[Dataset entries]
(** * DICOMFetch: query construction, progress parsing and fetch aggregation

    A shallow embedding of [pydcm4che3.py], [queryinterface.py] and
    [structures.py].

    Conventions of the embedding.
    - Python [str] values are [string]s; a line of backend output is read
      character by character as a [list ascii].  Characters are code points
      below 256; the classes [\d], [\s] and [.] are those of Python 3's [re]
      on [str] patterns restricted to that range.
    - Python [int]s are [Z].
    - [**query_map] is an ordered dictionary: an association list in
      insertion order.
    - A generator is described by its complete run: the values it yields, in
      order, and how it finishes (normally, or by raising).
    - Exceptions are values of [exn]; a function that may raise returns a
      sum or carries an [option exn].
    - [print] calls are not modelled.

    Names across the three files.
    - [combo_cmd(cmd)] reads [level] and [query_map], which are neither
      parameters nor locals of it: Python looks them up in the globals of
      the module when the line that reads them runs.  Nothing in
      pydcm4che3.py or structures.py binds either name, so the lookup
      raises [NameError].
    - queryinterface.py declares the namedtuples [CGetResponse] and
      [CStoreResponse] again (lines 19-26), with the names and fields of
      structures.py.  Each declaration makes a class of its own: the line
      parsers of pydcm4che3.py build objects of the classes of
      structures.py, and the tests [type(response) == CGetResponse] and
      [type(response) == CStoreResponse] of [Interface.fetch] hold for
      objects of the classes of queryinterface.py only.  A [response] keeps
      the declaration its class comes from next to its fields.
    - queryinterface.py imports [getter] from pydcm4che3, which defines
      [geter]; where the dispatch of [Interface.fetch] selects [getter],
      the call is written as a call of [geter].  What the loop of
      [Interface.fetch] does is stated for any backend iterator.
    - [aettable] and [dicomweb] are not among the sources: the node table
      is modelled from the spec, the dicomweb functions are parameters. *)

From Stdlib Require Import ZArith Ascii String List Bool Sorted Lia.
From stdpp Require Import base option list strings gmap.

Local Open Scope string_scope.
Local Open Scope list_scope.
Local Open Scope Z_scope.

(** ** structures.py *)

(** [CGetResponse = namedtuple('CGetResponse',
      'pcid, remaining, completed, failed, warning, status')]: the fields.
    The declaration is made in structures.py and again in queryinterface.py;
    which of the two classes an object belongs to is kept by [response]. *)
Record CGetResponse : Type := mkCGetResponse {
  pcid : Z;
  remaining : Z;
  completed : Z;
  failed : Z;
  warning : Z;
  status : Z
}.

(** [CStoreResponse = namedtuple('CStoreResponse', 'pcid, status')].  The
    two field names are prefixed because Rocq projections share one name
    space. *)
Record CStoreResponse : Type := mkCStoreResponse {
  store_pcid : Z;
  store_status : Z
}.
Lemma malloc_fresh_spec s bs size m1 k1 r :
  heap_inv s bs → 0 < size → size + 16 < 2147483648 →
  k_sbrk (u_k s) (u_mem s) (size + 16) = (r, m1, k1) → r ≠ SBRK_ERROR →
  let brk := k_break (u_k s) in
  let m2 := set_isFree (set_size m1 brk size) brk false in
  r = brk ∧
  ∃ m3, list_push_back m2 MM_LIST brk = Ret m3 ∧
    let m4 := fill m3 (brk + 16) 0 (Z.to_nat size) in
    heap_inv (UState m4 k1 true) (bs ++ [Blk brk size false])
    ∧ data_kept bs (u_mem s) m4 ∧ k_break k1 = brk + 16 + size.
Proof.
  intros Hi Hs1 Hs2 Hk Hr brk m2. destruct Hi as [Hin Hl Ht Hh Hc Hp Htop].
  assert (0 < size + 16 < 2147483648) as Hinc by lia.
  destruct (sbrk_grow _ _ _ _ _ _ Hinc Hk Hr)
    as (-> & Hbrk & Htop' & Hlow). fold brk in Hbrk, Hlow, Ht |- *.
  split; [done|]. set (nb := Blk brk size false).
  pose proof (dll_pos _ _ _ Hl) as Hpos. pose proof (tiles_le _ _ _ Ht) as Hle.
  assert (tiles heap_start (bs ++ [nb]) (k_break k1)) as Ht'.
  { apply tiles_app. exists brk. split; [done|]. cbn. unfold b_end; cbn. lia. }
  assert (∀ x, x < brk → load8 m2 x = load8 (u_mem s) x) as Hlow2.
  { intros x Hx. unfold m2, set_isFree, set_size.
    rewrite load8_store8_ne, load8_store32_ne by lia. auto. }
  assert (∀ n, n ∈ lnodes bs → n + 8 ≤ brk) as Hn.
  { intros n. unfold nodes, head_of, tail_of.
    rewrite elem_of_cons, elem_of_app, list_elem_of_singleton.
    intros [->|[Hn| ->]]; try lia.
    apply list_elem_of_fmap in Hn as (c & -> & Hc').
    destruct (tiles_elem _ _ _ _ Ht Hc') as (_ & ? & ?). unfold b_end in *. lia. }
  assert (dll m2 MM_LIST (b_addr <$> bs)) as Hl2.
  { eapply dll_same; [|exact Hl]. intros n Hn' x Hx. apply Hlow2.
    specialize (Hn n Hn'). lia. }
  destruct (list_push_back_dll m2 MM_LIST (b_addr <$> bs) brk Hl2)
    as (m3 & Hpb & Hl3 & Hso).
  { unfold node_ok. lia. }
  { apply Forall_forall. intros n Hn'. specialize (Hn n Hn'). unfold disj. lia. }
  exists m3. split; [done|]. intros m4.
  replace ((b_addr <$> bs) ++ [brk]) with (b_addr <$> (bs ++ [nb])) in Hl3, Hso
    by by rewrite fmap_app.
  assert (blocks_at m3 (bs ++ [nb]) (k_break k1)) as Hb3.
  { split; [done|done|].
    assert (∀ c, c ∈ bs ++ [nb] → hdr m2 c → hdr m3 c) as Hhl by (by eapply hdrs_listop).
    rewrite Forall_forall in Hh. rewrite Forall_app, Forall_singleton. split.
    - apply Forall_forall. intros c Hc'. apply Hhl; [elem|].
      apply (hdr_same (u_mem s)); [|auto]. intros x Hx. apply Hlow2.
      destruct (tiles_elem _ _ _ _ Ht Hc') as (_ & ? & ?). unfold b_end in *. lia.
    - apply Hhl; [rewrite elem_of_app, list_elem_of_singleton; auto|].
      apply (hdr_write m1 nb). unfold is_u32; cbn; lia. }
  split_and!; [|intros c Hc' Hcf x Hx|lia].
  - assert (only_interior nb m3 m4) as Ho by (apply only_interior_fill; cbn; lia).
    split; try done.
    + eapply dll_interior; [exact Ht'|done| |exact Ho|exact Hl3].
      rewrite elem_of_app, list_elem_of_singleton. auto.
    + destruct Hb3 as [_ _ Hb3]. rewrite Forall_app, Forall_singleton in Hb3 |- *.
      destruct Hb3 as [Hb3 Hb3'].
      destruct (hdrs_around m3 m4 bs nb [] _ Ht' Hb3 ltac:(done) Ho) as [Hh4 _].
      split; [done|]. by apply (hdr_fill m3 nb).
    + apply coalesced_app. split_and!; [done|done|]. intros b b' _ [= <-] [_ []].
  - destruct (tiles_elem _ _ _ _ Ht Hc') as (_ & ? & ?). unfold b_data, b_end in *.
    unfold m4. rewrite load8_fill, decide_False by lia.
    rewrite (same_listop (bs ++ [nb]) _ c m2 m3 Ht' Hp) by (try elem; try done; unfold b_end; lia).
    apply Hlow2. lia.
Qed.

Lemma malloc_reuse_exact s pre b post :
  heap_inv s (pre ++ b :: post) → b_free b = true → 0 < b_size b →
  ∃ s', malloc_reuse s (b_addr b) (b_size b) = Ret (b_data b, s')
    ∧ heap_inv s' (pre ++ carve (b_size b) b ++ post) ∧ u_k s' = u_k s
    ∧ zeroed (u_mem s') (b_data b) (b_size b)
    ∧ data_kept (pre ++ b :: post) (u_mem s) (u_mem s').
Proof.
  intros Hi Hf Hsz. pose proof (heap_inv_blocks _ _ Hi) as Hb.
  destruct Hi as [Hin Hl Ht Hh Hc Hp Htop].
  destruct (tiles_around _ _ _ _ _ Ht) as (_ & _ & Hs & Hlo & Hend).
  pose proof (dll_pos _ _ _ Hl) as Hpos. unfold b_end in Hend.
  unfold malloc_reuse, HEADER_SIZE. rewrite u32_id by (unfold is_u32; lia).
  assert (get_size (u_mem s) (b_addr b) = b_size b) as ->.
  { rewrite Forall_app, Forall_cons in Hh. apply Hh. }
  rewrite Z.eqb_refl, malloc_return_eq by (unfold NULL; lia).
  eexists. split; [reflexivity|].
  destruct (mark_blocks _ pre b post _ false (Z.to_nat (b_size b)) Hp ltac:(lia) Hb)
    as [[Hl' Ht' Hh'] Ho].
  split_and!; [|done| |].
  - pose proof (coalesced_carve (b_size b) _ _ _ Hf Hc) as Hc'.
    unfold carve in *. rewrite Z.eqb_refl in *. by split.
  - apply zeroed_fill. lia.
  - by eapply data_kept_interior.
Qed.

■ Brief ■
Out of the data above, transcribe exactly and only the lines starting with the line that has "- [aettable] and" and going on through the line that has "namedtuple('CStoreResponse', 'pcid, status')].", both included.

■ Task response ■
    - [aettable] and [dicomweb] are not among the sources: the node table
      is modelled from the spec, the dicomweb functions are parameters. *)

From Stdlib Require Import ZArith Ascii String List Bool Sorted Lia.
From stdpp Require Import base option list strings gmap.

Local Open Scope string_scope.
Local Open Scope list_scope.
Local Open Scope Z_scope.

(** ** structures.py *)

(** [CGetResponse = namedtuple('CGetResponse',
      'pcid, remaining, completed, failed, warning, status')]: the fields.
    The declaration is made in structures.py and again in queryinterface.py;
    which of the two classes an object belongs to is kept by [response]. *)
Record CGetResponse : Type := mkCGetResponse {
  pcid : Z;
  remaining : Z;
  completed : Z;
  failed : Z;
  warning : Z;
  status : Z
}.

(** [CStoreResponse = namedtuple('CStoreResponse', 'pcid, status')].  The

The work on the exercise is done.